At this time, the average surface roughness S of the ITO electrodes 22a and 22b is S = 72.1
Å and S / d = 0.120. In addition, when the alignment state of this liquid crystal element at room temperature was observed, good alignment without defects was observed.

Comparative Example A cell was prepared in the same manner as in Example 1 except that the thickness of the ITO electrodes 22a and 22b was changed to 2650 °, and liquid crystal was injected as in Example 1 to obtain a liquid crystal element of Comparative Example.

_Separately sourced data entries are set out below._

Lemma tokens_app fuel n p toks1 toks2 p' :
  tokens fuel n p = Some (toks1 ++ toks2, p') →
  ∃ p1, tokens fuel (length toks1) p = Some (toks1, p1) ∧
        tokens fuel (length toks2) p1 = Some (toks2, p') ∧
        (reachedEOF p' = false → reachedEOF p1 = false).
Proof.
  revert n p. induction toks1 as [|tok toks1 IH]; intros n p Htokens.
  { exists p. split; [done|]. simpl in Htokens.
    pose proof (tokens_length _ _ _ _ _ Htokens) as <-. split; [done|].
    intros Hlive. destruct (reachedEOF p) eqn:Hp; [|done].
    pose proof (M_keeps_tokens _ _ _ _ _ Htokens Hp). congruence. }
  apply tokens_cons in Htokens as (pa & Hnext & Htokens & _).
  apply IH in Htokens as (p1 & Htoks1 & Htoks2 & Hlive).
  exists p1. split; [|by split]. cbn [length tokens].
  rewrite (bind_run _ _ _ _ _ Hnext). by rewrite (bind_run _ _ _ _ _ Htoks1).
Qed.

Lemma tokens_one fuel n p tok p' :
  tokens fuel n p = Some ([tok], p') → nextToken fuel p = Some (tok, p').
Proof.
  intros (p1 & Hnext & [= <-] & _)%tokens_cons. done.
Qed.

Lemma position_message_inj pos pos' :
  position_message pos' = position_message pos → pos' = pos.
Proof. by destruct pos, pos'. Qed.

End Positions.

Created.

At this time, the average surface roughness S of the ITO electrodes 22a and 22b is S = 72.1
、 And S / d = 0.721. Observation of the alignment state of this liquid crystal element at room temperature revealed that there were many defects and a favorable alignment state could not be obtained.

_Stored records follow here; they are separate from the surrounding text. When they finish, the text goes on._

(** X11 at the scenario of the specification. *)
Lemma parse_resolved_witness :
  exists merged,
    fst (parse (W := Sample.scenario) (Sample.instance (Some Sample.connection))
           "A=1" None (initial_state ∅)) = Ok merged /\
    merged !! "A" = Some (Some "1") /\
    merged !! "B" = Some (Some "2") /\
    merged !! "C" = Some (Some "3").
Proof.
  pose (cfg := Sample.returned Sample.no_configurations
                 (getAppConfigurations_loop (W := Sample.scenario)
                    Sample.scenario_store ∅ ∅)).
  assert (Hloop : getAppConfigurations_loop (W := Sample.scenario)
                    Sample.scenario_store ∅ ∅ = Ok cfg)
    by (vm_compute; reflexivity).
  destruct (parse_resolved (W := Sample.scenario)
              (Sample.instance (Some Sample.connection)) "A=1" None
              (initial_state ∅) Sample.connection cfg (registry_ok_initial ∅))
    as (merged & Hparse & Hmerged).
  - vm_compute. reflexivity.
  - reflexivity.
  - exact Hloop.
  - intros k info _. exists (Some "3"). reflexivity.
  - exists merged. split; [exact Hparse|].
    rewrite (Hmerged "A"), (Hmerged "B"), (Hmerged "C").
    repeat split; vm_compute; reflexivity.
Defined.

(** X12 at the scenario's store with a vault that rejects every fetch: the
    plain entry [B] still reaches the result. *)
Lemma plain_value_passes_through_witness :
  exists merged,
    fst (parse (W := Sample.unreachable (OtherError "unreachable"))
           (Sample.instance (Some Sample.connection)) "" None
           (initial_state ∅)) = Ok merged /\
    merged !! "B" = Some (Some "2").
Proof.
  pose (world := Sample.unreachable (OtherError "unreachable")).
  pose (cfg := Sample.returned Sample.no_configurations
                 (getAppConfigurations_loop (W := world)
                    Sample.scenario_store ∅ ∅)).
  assert (Hloop : getAppConfigurations_loop (W := world)
                    Sample.scenario_store ∅ ∅ = Ok cfg)
    by (vm_compute; reflexivity).
  destruct (plain_value_passes_through (W := world)
              (Sample.instance (Some Sample.connection)) "" None
              (initial_state ∅) Sample.connection cfg "B"
              (registry_ok_initial ∅))
    as (merged & Hparse & Hmerged).
  - vm_compute. reflexivity.
  - reflexivity.
  - exact Hloop.
  - vm_compute. reflexivity.
  - vm_compute. reflexivity.
  - exists merged. split; [exact Hparse|]. rewrite Hmerged.
    vm_compute. reflexivity.
Defined.

(** X13 at the scenario's store with a vault that rejects every fetch. *)
Lemma vault_down_plain_values_witness :
  fst (loadFromAzure (W := Sample.unreachable (NotAnError "unreachable"))
         (Sample.instance (Some Sample.connection)) None (initial_state ∅))
  = Ok {[ "B" := Some "2" ]}.
Proof.
  pose (world := Sample.unreachable (NotAnError "unreachable")).
  pose (cfg := Sample.returned Sample.no_configurations
                 (getAppConfigurations_loop (W := world)
                    Sample.scenario_store ∅ ∅)).
  assert (Hloop : getAppConfigurations_loop (W := world)
                    Sample.scenario_store ∅ ∅ = Ok cfg)
    by (vm_compute; reflexivity).
  rewrite (vault_down_plain_values (W := world)
             (Sample.instance (Some Sample.connection)) None
             (initial_state ∅) Sample.connection cfg (registry_ok_initial ∅)).
  - vm_compute. reflexivity.
  - intros vaultURL name version. eexists. reflexivity.
  - vm_compute. reflexivity.
  - reflexivity.
  - exact Hloop.
Defined.

(** X16 at an empty ambient connection string that hides a local one. *)
Lemma ambient_connection_string_decides_witness :
  getAzureCredentials (Sample.instance None)
    (Some {[ "AZURE_APP_CONFIG_CONNECTION_STRING" := Sample.connection ]})
    (initial_state {[ "AZURE_APP_CONFIG_CONNECTION_STRING" := "" ]})
  = (Throw MissingAppConfigCredentialsError,
     initial_state {[ "AZURE_APP_CONFIG_CONNECTION_STRING" := "" ]}).
Proof.
  apply (ambient_connection_string_decides (Sample.instance None)
           (Some {[ "AZURE_APP_CONFIG_CONNECTION_STRING" := Sample.connection ]})
           (initial_state {[ "AZURE_APP_CONFIG_CONNECTION_STRING" := "" ]})
           "" eq_refl).
  vm_compute. reflexivity.
Defined.

(** X17 at a URL of the [keys] collection with a version and one more
    segment. *)
Lemma secret_path_segments_witness :
  getKeyVaultReferenceInfo (W := Sample.scenario)
    (Sample.reference "C" None "https://v.vault.azure.net/keys/s/v1/x")
  = Ok {| vaultUrl := {| JS.href := "https://v.vault.azure.net/";
                         JS.origin := "https://v.vault.azure.net";
                         JS.pathname := "/" |};
          secretUrl := {| JS.href := "https://v.vault.azure.net/keys/s/v1/x";
                          JS.origin := "https://v.vault.azure.net";
                          JS.pathname := "/keys/s/v1/x" |};
          secretName := "s";
          secretVersion := Some "v1" |}.
Proof.
  apply (proj2 (secret_path_segments (W := Sample.scenario)
                  (Sample.reference "C" None
                     "https://v.vault.azure.net/keys/s/v1/x")
                  (JS.Str "https://v.vault.azure.net/keys/s/v1/x")
                  {| JS.href := "https://v.vault.azure.net/keys/s/v1/x";
                     JS.origin := "https://v.vault.azure.net";
                     JS.pathname := "/keys/s/v1/x" |}
                  {| JS.href := "https://v.vault.azure.net/";
                     JS.origin := "https://v.vault.azure.net";
                     JS.pathname := "/" |}
                  "keys" "s"
                  ltac:(vm_compute; reflexivity)
                  ltac:(vm_compute; reflexivity)
                  ltac:(vm_compute; reflexivity)
                  ltac:(segment_tac) ltac:(segment_tac)
                  ltac:(discriminate))
          "v1" "/x").
  - segment_tac.
  - right. exists "x". reflexivity.
  - reflexivity.
Defined.

(** X18 at a connection string the client of the store does not accept, and
    at a store whose run is cut after its first entry. *)
Lemma store_failure_aborts_witness :
  loadFromAzure (W := Sample.scenario) (Sample.instance (Some "Endpoint=store"))
    (Some {[ "A" := "1" ]}) (initial_state ∅)
  = (Throw (OtherError "Invalid connection string"),
     {| process_env := ∅;
        keyVaultClients := ∅;
        log := [NewAppConfigurationClient "Endpoint=store"] |}) /\
  parse (W := Sample.cut) (Sample.instance (Some Sample.connection)) ""
    None (initial_state ∅)
  = (Throw (OtherError "request failed"),
     {| process_env := ∅;
        keyVaultClients := ∅;
        log := [NewAppConfigurationClient Sample.connection;
                ListConfigurationSettings Sample.connection] |}).
Proof.
  split.
  - apply (proj1 (store_failure_aborts (W := Sample.scenario)
                    (Sample.instance (Some "Endpoint=store")) "A=1" None
                    (initial_state ∅) "Endpoint=store"
                    (OtherError "Invalid connection string") eq_refl)).
    reflexivity.
  - apply (proj2 (store_failure_aborts (W := Sample.cut)
                    (Sample.instance (Some Sample.connection)) "" None
                    (initial_state ∅) Sample.connection
                    (OtherError "request failed") eq_refl)).
    + reflexivity.
    + repeat constructor. discriminate.
    + reflexivity.
Defined.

Example 3 Example 1 except that the thickness of the ITO electrodes 22a and 22b was 1450 °.
A cell was prepared in the same manner as described above, and liquid crystal was injected in the same manner as in Example 1 to form a liquid crystal element of Example 3.

At this time, the average surface roughness S of the ITO electrodes 22a and 22b is S = 50.6
Å, and S / d = 0.506. In addition, when the alignment state of this liquid crystal element at room temperature was observed, a favorable alignment state without defects was observed.

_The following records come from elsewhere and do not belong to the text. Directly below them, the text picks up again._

(** The descriptor procedure B writes is read back as written. *)
Lemma json_dump_roundtrip_witness :
  parse_bytes (text_bytes (Json.dump 0 model_json_B)) = Some model_json_B.
Proof. apply json_dump_roundtrip. vm_compute. reflexivity. Defined.

(** * A shallow embedding of the nocks map viewer (src/src/main.rs)

    The program loads a "mup" map file into one GPU mesh per sector and then
    runs a glfw/wgpu frame loop: poll window events into a [GameState], move
    a free-flying [Camera3D], upload the view matrix and draw every mesh.

    Modelling conventions.
    - [f32] arithmetic is modelled by real arithmetic ([R]); rounding is not
      modelled, and the casts [as f32] are the identity.
    - GPU buffers are modelled by the data they are created from.
    - The external collaborators (the file system, [mime::Map::deserialize])
      are Section variables, so every statement about [load_map] holds for
      any file system and any deserializer.
    - Code that can panic ([unwrap], [try_into().unwrap()], indexing) returns
      an [Outcome]: [Returned v] or [Panicked]. *)

From Stdlib Require Import Reals Lra Lia List ZArith NArith Bool.
Import ListNotations.
Open Scope R_scope.

(** ** Vectors and matrices (glam) *)

Record Vec3 := mkVec3 { x : R; y : R; z : R }.
Record Vec4 := mkVec4 { v4x : R; v4y : R; v4z : R; v4w : R }.

(** [Mat4] is stored by columns, as glam does. *)
Record Mat4 := mkMat4 { x_axis : Vec4; y_axis : Vec4; z_axis : Vec4; w_axis : Vec4 }.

[Effects of the Invention] As described above, according to the chiral smectic liquid crystal device of the present invention, the thickness of the alignment control layer is reduced to achieve good driving characteristics and bistability, and to achieve uniform and defect-free operation. It is possible to obtain a good alignment state.

[Brief description of the drawings]

FIG. 1 is a cross-sectional view of a ferroelectric liquid crystal device according to one embodiment of the present invention, and FIG. 2 is a graph showing the relationship between the average surface roughness of an underlayer and the thickness and orientation of a polymer organic film. is there. 21a: upper substrate, 21b: lower substrate, 22a: upper transparent electrode, 22b: lower transparent electrode, 23: alignment control layer, 24: beads, 25: sealant, 26: liquid crystal layer.

 ──────────────────────────────────────────────────続 き Continuation of front page (72) Inventor Takashi Enomoto 3-30-2 Shimomaruko, Ota-ku, Tokyo Inside Canon Inc. (56) References JP-A-62-160424 (JP, A)

Claims (8)

(57) [Claims] 1. An electrode having an electrode formed in a stripe shape.
In a chiral smectic liquid crystal element in which two substrates are arranged so that the electrodes cross each other and a chiral smectic liquid crystal is sandwiched between the two substrates via an alignment control layer, at least one of the substrates has an intersection of the electrodes. The thickness d of the orientation control layer is 0 <d ≦ 600 °, and the average surface roughness of the underlayer provided with the orientation control layer on the substrate is S, and 0 ≦ S / d <0.7. Chiral smectic liquid crystal device. 2. The chiral smectic liquid crystal device according to claim 1, wherein said alignment control layer is made of an organic polymer film. 3. The chiral smectic liquid crystal device according to claim 2, wherein said organic polymer film is made of polyimide. 4. The chiral smectic liquid crystal device according to claim 1, wherein the underlayer provided with the alignment control layer is an electrode. 5. The chiral smectic liquid crystal device according to claim 1, wherein the underlayer provided with the alignment control layer is an insulating layer made of an inorganic or organic material. 6. The chiral smectic liquid crystal device according to claim 1, wherein a uniaxial alignment axis is provided to the alignment control layer. 7. The chiral smectic liquid crystal device according to claim 6, wherein the uniaxial alignment axis is provided by a rubbing treatment. 8. The chiral smectic liquid crystal device according to claim 1, wherein 0 ≦ S ≦ 100 °.